On a cold November day last year, Spanish climbers and mountaineers Eneko and Iker Pou added a new chapter to the history of climbing. The beautiful, otherworldly towers of Montserrat, Spain saw the first free ascent of the six-pitch route, La Tarragó.
We spoke to Eneko Pou to learn more about their new ‘super-route’ with sustained technical difficulty, which he says shows the world just how great Montserrat climbing is.
Montserrat – close to Barcelona and not to be confused with the Caribbean island of the same name – has a climbing history that goes back to the beginnings of Spanish mountaineering.
The classic routes are often typified by slabs or vertical walls, but Eneko describes the Tarragó route as “futuristic in comparison”, following a sweep of overhang, the underside of a soaring tower of Montserrat’s strange rock.
And this is no little roof, quickly passed. Instead, it is several hundred metres of very steep rock, giving four hard pitches: one of 8b+, two of 8b and one of 7c+/8a.
Additionally, getting to the overhanging climbing requires two easier pitches, but these are not bolted, so climbers also need to be happy placing 'trad', or leader-placed, protection.
Although the grades of the crux pitches are within the technical ability of many top climbers, four of the pitches are stacked on top of each other and done in one push, which requires both great ability and stamina.

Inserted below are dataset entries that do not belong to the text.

(* Verification of the SM-2 scheduler and review session of
   bashkir_memory_palace_enhanced_app/modules/spaced_repetition.py.

   Modelling choices:
   - Python floats (ease factors) are modelled as exact rationals [Q].
   - Timestamps (ISO strings parsed by datetime.fromisoformat) are modelled
     as integers [Z] counting seconds; [None] stays [None].
   - [self.items], a Python dict, keeps insertion order, which decides the
     order of ties in get_due_items; it is modelled as an association list
     in insertion order with unique keys.
   - datetime.now() is an explicit argument of each operation.
   - The optional autosave to [data_file] is a file effect that does not
     touch the in-memory state and is left out. *)

From Stdlib Require Import ZArith QArith Qround Qminmax List String Bool Lia Sorting.Permutation Sorting.Sorted.
Import ListNotations.
Open Scope string_scope.
Open Scope list_scope.
Open Scope Z_scope.

(** * Python helpers *)

(** Python's [max(a, b)]: returns [b] only when [b > a], else [a]. *)
Definition py_max (a b : Q) : Q := if Qle_bool b a then a else b.

(** Python's [round(x)] on a number: round half to even. *)
Definition py_round (x : Q) : Z :=
  let f := Qfloor x in
  let frac := Qminus x (inject_Z f) in
  match Qcompare frac (1 # 2) with
  | Lt => f
  | Gt => f + 1
  | Eq => if Z.even f then f else f + 1
  end.

(** Python's [round(x, n)] with [n] decimal digits (on the exact value). *)
Definition py_round_digits (x : Q) (n : nat) : Q :=
  let p := Z.pow 10 (Z.of_nat n) in
  Qmake (py_round (Qmult x (inject_Z p))) (Z.to_pos p).

(** Python's slice [xs[:l]]. *)
Definition py_take {A} (l : Z) (xs : list A) : list A :=
  if Z.leb 0 l then firstn (Z.to_nat l) xs
  else firstn (Z.to_nat (Z.of_nat (List.length xs) + l)) xs.
(** * uStreamer capture device (src/device.c): a shallow embedding

    The V4L2 capture code of [device.c] is translated function by function
    into a state monad over a [world]: the [device_t] structure the C code
    mutates through its pointer, the kernel behind the file descriptor, and
    the log of the system calls issued so far.

    Conventions.
    - C integers are [Z]; [unsigned] values coming from the kernel are
      non-negative, and the conversions the code performs are written out:
      the two casts to [int] ([int_of_unsigned]) and the initialisers of
      [unsigned] variables ([to_unsigned]).
    - A result of [None] stands for undefined behaviour of the C program
      (an access outside an array, a remainder by zero).
    - [xioctl] either fails (the C call returns -1, modelled by [None]) or
      succeeds and fills the structure passed by address ([Some] reply);
      a request has a reply wherever the code reads that structure, or
      keeps it, after the call.
    - The [LOG_*] macros have no effect on the state and are left out, and
      so are the per-buffer mutexes: every function below is the sequential
      behaviour of one call. *)

From Stdlib Require Import ZArith Lia Bool List Ascii String.
From stdpp Require Import base list strings.

Local Open Scope Z_scope.

(** ** Constants of <linux/videodev2.h> and <linux/v4l2-controls.h> *)

Definition v4l2_fourcc (a b c d : ascii) : Z :=
  Z.lor (Z.of_nat (nat_of_ascii a))
    (Z.lor (Z.shiftl (Z.of_nat (nat_of_ascii b)) 8)
       (Z.lor (Z.shiftl (Z.of_nat (nat_of_ascii c)) 16)
          (Z.shiftl (Z.of_nat (nat_of_ascii d)) 24))).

Eneko laughed when telling us about the ascent – as if all that hard climbing wasn’t enough, by the time they were ready to try the route in one push, he was only partially recovered from injury.
It would take them six days to nail the climb. “Winter was already upon us, and the north wind was cold,” says Iker. “For five days, we didn’t make it – mostly thanks to the breakage of a crucial hold on the penultimate pitch. But it turned out that the sixth day would be the day!”

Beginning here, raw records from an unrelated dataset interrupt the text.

(** C6.  The steps of a run come in one order.  What has happened at any
    moment of a run is an initial part of the trace in which [main]
    returns, and that trace is: the GET of the API URL, made by the worker;
    then the receive of [main]; then, for an error or a body that does not
    decode, the error line, and for a body decoded into [p], the six field
    lines, then the events of the front sprite step, then those of the back
    sprite step, each step being its GET, then the creation and the write
    of its file, then its console line, as far as it got. *)
Theorem steps_in_order (env : Env) (files : gmap string bytes) (w : World) :
  terminates env files w ->
  (forall c, reachable env files c -> exists evs, trace w = trace (world c) ++ evs) /\
  exists rest : list (nat * event),
    trace w =
    [(1%nat, EvHttpGet url);
     (0%nat, EvRecv (Some 1%nat) (fetch_signal (fetched env)))] ++ rest /\
    (forall e, fetch_signal (fetched env) = on_errorChan e ->
       rest = [(0%nat, EvPrintln [VString "Error:"; VError e])]) /\
    (forall body err,
       get_succeeds (fetched env) body -> snd (parseJSON body) = Some err ->
       rest = [(0%nat, EvPrintln [VString "Error:"; VError (Some err)])]) /\
    (forall body p,
       get_succeeds (fetched env) body -> parseJSON body = (p, None) ->
       exists front back,
         rest = field_lines p ++ front ++ back /\
         sprite_events 0 "Error downloading front sprite:"
           "Error saving front sprite:" "Front sprite saved as:"
           (FrontDefault (Sprites_ p)) (frontFilename p) front /\
         sprite_events 0 "Error downloading back sprite:"
           "Error saving back sprite:" "Back sprite saved as:"
           (BackDefault (Sprites_ p)) (backFilename p) back).
Proof.
  intros ->%terminates_iff. split.
  - intros c Hc. by apply phase_prefix, reachable_phase.
  - destruct (final_trace env files) as (rest & Hrest & _).
    exists rest. split; [done|]. split_and!.
    + intros e He. rewrite (final_error env files e He), He in Hrest.
      simpl in Hrest. by injection Hrest as <-.
    + intros body err Hget Hparse.
      rewrite (final_parse_error env files body err Hget Hparse) in Hrest.
      apply fetch_signal_result in Hget. rewrite Hget in Hrest.
      simpl in Hrest. by injection Hrest as <-.
    + intros body p Hget Hparse.
      destruct (decoded_run env files body p Hget Hparse)
        as (w1 & _ & _ & (Htr & Hevs & _) & (Htr' & Hevs' & _)).
      eexists _, _. split; [|split; [exact Hevs|exact Hevs']].
      rewrite Htr', Htr in Hrest. apply fetch_signal_result in Hget.
      rewrite Hget in Hrest. simpl in Hrest. by injection Hrest as <-.
Qed.

Lemma steps_in_order_witness :
  exists rest : list (nat * event),
    trace (final_world (example_env (ok bulbasaur) (ok png) [] None) ∅) =
    [(1%nat, EvHttpGet url);
     (0%nat, EvRecv (Some 1%nat)
               (fetch_signal (fetched (example_env (ok bulbasaur) (ok png) [] None))))]
    ++ rest.
Proof.
  destruct (steps_in_order (example_env (ok bulbasaur) (ok png) [] None) ∅ _
              (terminates_final _ _)) as (_ & rest & Hrest & _).
  by exists rest.
Defined.

(** C7.  A decoded body is printed field by field.  The console lines of
    the run are the six field lines, with the fields of the decoded
    [Pokemon] in the order name, base experience, height, id, sprites,
    stats, followed only by the lines of the sprite steps, two at most.
    And each field holds what the member of its key decodes to: the string
    under [name], the numbers under [base_experience], [height] and [id],
    the object under [sprites] and the array under [stats]. *)
Theorem prints_decoded_fields (env : Env) (files : gmap string bytes) (w : World)
    (body : bytes) (p : Pokemon) :
  terminates env files w ->
  get_succeeds (fetched env) body ->
  parseJSON body = (p, None) ->
  (exists status,
     printed (trace w) =
     [ [VString "Pokemon Name:"; VString (Name p)];
       [VString "Pokemon BaseExp:"; VInt32 (BaseExp p)];
       [VString "Pokemon Height:"; VInt32 (Height p)];
       [VString "Pokemon Id:"; VInt32 (Id p)];
       [VString "Pokemon Sprites:"; VSprites (Sprites_ p)];
       [VString "Pokemon Abilities:"; VStatInfos (StatInfo_ p)] ] ++ status /\
     (length status <= 2)%nat /\ Forall sprite_line status) /\
  (forall members,
     json.parse body = Some (json.Object members) ->
     (forall s, member_for "name" members (json.String s) -> Name p = s) /\
     (forall literal n,
        member_for "base_experience" members (json.Number literal) ->
        json.int32_of_literal literal = Some n -> BaseExp p = n) /\
     (forall literal n,
        member_for "height" members (json.Number literal) ->
        json.int32_of_literal literal = Some n -> Height p = n) /\
     (forall literal n,
        member_for "id" members (json.Number literal) ->
        json.int32_of_literal literal = Some n -> Id p = n) /\
     (forall v, member_for "sprites" members v ->
        Sprites_ p = (json.store_Sprites v Sprites_zero).1) /\
     (forall v, member_for "stats" members v ->
        StatInfo_ p = (json.store_StatInfos v []).1)).
Proof.
  intros ->%terminates_iff Hget Hparse. split.
  - destruct (decoded_run env files body p Hget Hparse)
      as (w1 & _ & _ & (Htr & Hevs & _) & (Htr' & Hevs' & _)).
    apply sprite_events_printed in Hevs as [Hlen Hlines];
      [|unfold sprite_texts; in_list..].
    apply sprite_events_printed in Hevs' as [Hlen' Hlines'];
      [|unfold sprite_texts; in_list..].
    eexists. rewrite Htr', Htr, !printed_app. simpl.
    split; [reflexivity|]. rewrite length_app. split; [lia|].
    by apply Forall_app.
  - intros members Hmembers.
    unfold parseJSON, json.Unmarshal in Hparse. rewrite Hmembers in Hparse.
    unfold json.store_Pokemon, json.store_struct in Hparse.
    assert (Hp : p = (json.store_members json.Pokemon_fields members
                        (Pokemon_zero, []) None).1.1).
    { destruct (json.store_members _ _ _ _) as [data [err|]]; [done|].
      by injection Hparse as <-. }
    split_and!.
    + intros s Hm. rewrite Hp.
      exact (store_member_for (fun t => Name t.1) _ json.store_string "name"
               members _ _ _ eq_refl (fun _ _ => eq_refl) untouched_Name Hm).
    + intros literal n Hm Hn. rewrite Hp.
      pose proof (store_member_for (fun t => BaseExp t.1) _ json.store_int32
                    "base_experience" members _ (Pokemon_zero, []) None
                    eq_refl (fun _ _ => eq_refl) untouched_BaseExp Hm) as Hfield.
      simpl in Hfield. by rewrite Hn in Hfield.
    + intros literal n Hm Hn. rewrite Hp.
      pose proof (store_member_for (fun t => Height t.1) _ json.store_int32
                    "height" members _ (Pokemon_zero, []) None
                    eq_refl (fun _ _ => eq_refl) untouched_Height Hm) as Hfield.
      simpl in Hfield. by rewrite Hn in Hfield.
    + intros literal n Hm Hn. rewrite Hp.
      pose proof (store_member_for (fun t => Id t.1) _ json.store_int32
                    "id" members _ (Pokemon_zero, []) None
                    eq_refl (fun _ _ => eq_refl) untouched_Id Hm) as Hfield.
      simpl in Hfield. by rewrite Hn in Hfield.
    + intros v Hm. rewrite Hp.
      exact (store_member_for (fun t => Sprites_ t.1) _ json.store_Sprites
               "sprites" members _ _ _ eq_refl (fun _ _ => eq_refl)
               untouched_Sprites Hm).
    + intros v Hm. rewrite Hp.
      pose proof (store_member_for (fun t => (StatInfo_ t.1, t.2)) _
                    json.store_slice "stats" members v (Pokemon_zero, []) None
                    eq_refl (fun x _ => match x with (_, _) => eq_refl end)
                    untouched_StatInfo Hm) as Hfield.
      simpl in Hfield. unfold json.store_StatInfos.
      destruct (json.store_slice v ([], [])) as [s err].
      simpl in *. by rewrite <- Hfield.
Qed.

Lemma prints_decoded_fields_witness :
  terminates (example_env (ok bulbasaur) (ok png) [] None) ∅
    (final_world (example_env (ok bulbasaur) (ok png) [] None) ∅) /\
  exists status,
    printed (trace (final_world (example_env (ok bulbasaur) (ok png) [] None) ∅)) =
    [ [VString "Pokemon Name:"; VString "bulbasaur"];
      [VString "Pokemon BaseExp:"; VInt32 64];
      [VString "Pokemon Height:"; VInt32 7];
      [VString "Pokemon Id:"; VInt32 1];
      [VString "Pokemon Sprites:";
       VSprites {| FrontDefault := "https://img/front/1.png";
                   BackDefault := "https://img/back/1.png" |}];
      [VString "Pokemon Abilities:";
       VStatInfos [ {| StatInfo_Stat := {| Stat_Name := "hp";
                                           Stat_URL := "https://api/stat/1/" |};
                       StatInfo_BaseStat := 45 |} ]] ] ++ status.
Proof.
  split; [apply terminates_final|].
  destruct (prints_decoded_fields (example_env (ok bulbasaur) (ok png) [] None) ∅
              _ bulbasaur (parseJSON bulbasaur).1 (terminates_final _ _))
    as ((status & Hprinted & _) & _); [get_ok|reflexivity|].
  by exists status.
Defined.

(** C8.  One worker, and [main] waiting for it.  In every state of every
    run: nothing has panicked; the goroutines started so far are an
    initial part of [fetchData], [func1], so [fetchData] runs in one
    goroutine only, goroutine 1; some goroutine can go on as long as [main]
    has not returned; and when it has, both were started and the world is
    the same whatever the schedule was.  In that world the first event is
    the GET of the API URL, made by goroutine 1, and the first thing [main]
    does is to receive, from goroutine 1 and not from a closed channel, the
    one message [fetchData] sends; every later event is [main]'s own, and
    is what the case of the [select] for that message does. *)
Theorem one_worker_main_waits (env : Env) (files : gmap string bytes) (c : Config) :
  reachable env files c ->
  panicked c = false /\
  (exists later, started c ++ later = [go_fetchData url; go_func1]) /\
  (exists evs, trace (final_world env files) = trace (world c) ++ evs) /\
  (exited c = false -> exists ch c', step env ch c = Some c') /\
  (exited c = true ->
     world c = final_world env files /\
     started c = [go_fetchData url; go_func1]) /\
  sends env 1 (fetchData url) (world0 files) = Some [fetch_signal (fetched env)] /\
  (exists rest : list (nat * event),
     trace (final_world env files) =
     [(1%nat, EvHttpGet url);
      (0%nat, EvRecv (Some 1%nat) (fetch_signal (fetched env)))] ++ rest /\
     Forall (own_event 0) rest) /\
  run env 0 (main_select (fetch_signal (fetched env))) (world2 env files)
  = Some (tt, final_world env files).
Proof.
  intros Hph%reachable_phase. split_and!.
  - by apply (phase_running env files).
  - by apply (phase_started env files).
  - by apply phase_prefix.
  - by apply (phase_progress env files).
  - by apply phase_exited.
  - destruct (fetchData_shape url) as (k & -> & Hk). simpl.
    fold (fetched env). rewrite Hk. simpl. by destruct (fetched env).
  - apply final_trace.
  - apply final_world_run.
Qed.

The route was equipped 12 years ago by David Tarragó, a Montserrat local. The route was somewhat controversial when it was bolted, as it crossed some pre-existing aid climbs. The controversy returned after the Pous' climb.
The duo returned to the route in late November to re-climb and be filmed on the hardest pitches, but as they rappelled down they discovered that almost all of the protection bolts had been removed.
Who did this, and why exactly, is not yet clear. The Pou brothers say they are more sad than anything else that such a good climb has been, at least temporarily, lost to all climbers.
But Pete O’Donovan, an author of various guidebooks to Catalan climbing and expert on the area, told Red Bull Adventure that David Tarragó has already said he will re-bolt the climb.
The Pous are now focusing on their future Himalayan plans; on the controversy, Eneko told us they always try to respect local ethics and seek consensus. As to the future of the Tarragó route, Eneko said simply “we are not locals, we can not decide what to do”.
But one thing is for certain: it’s a great line. Says Eneko: “It is, without a doubt, one of the most futuristic lines on Montserrat.”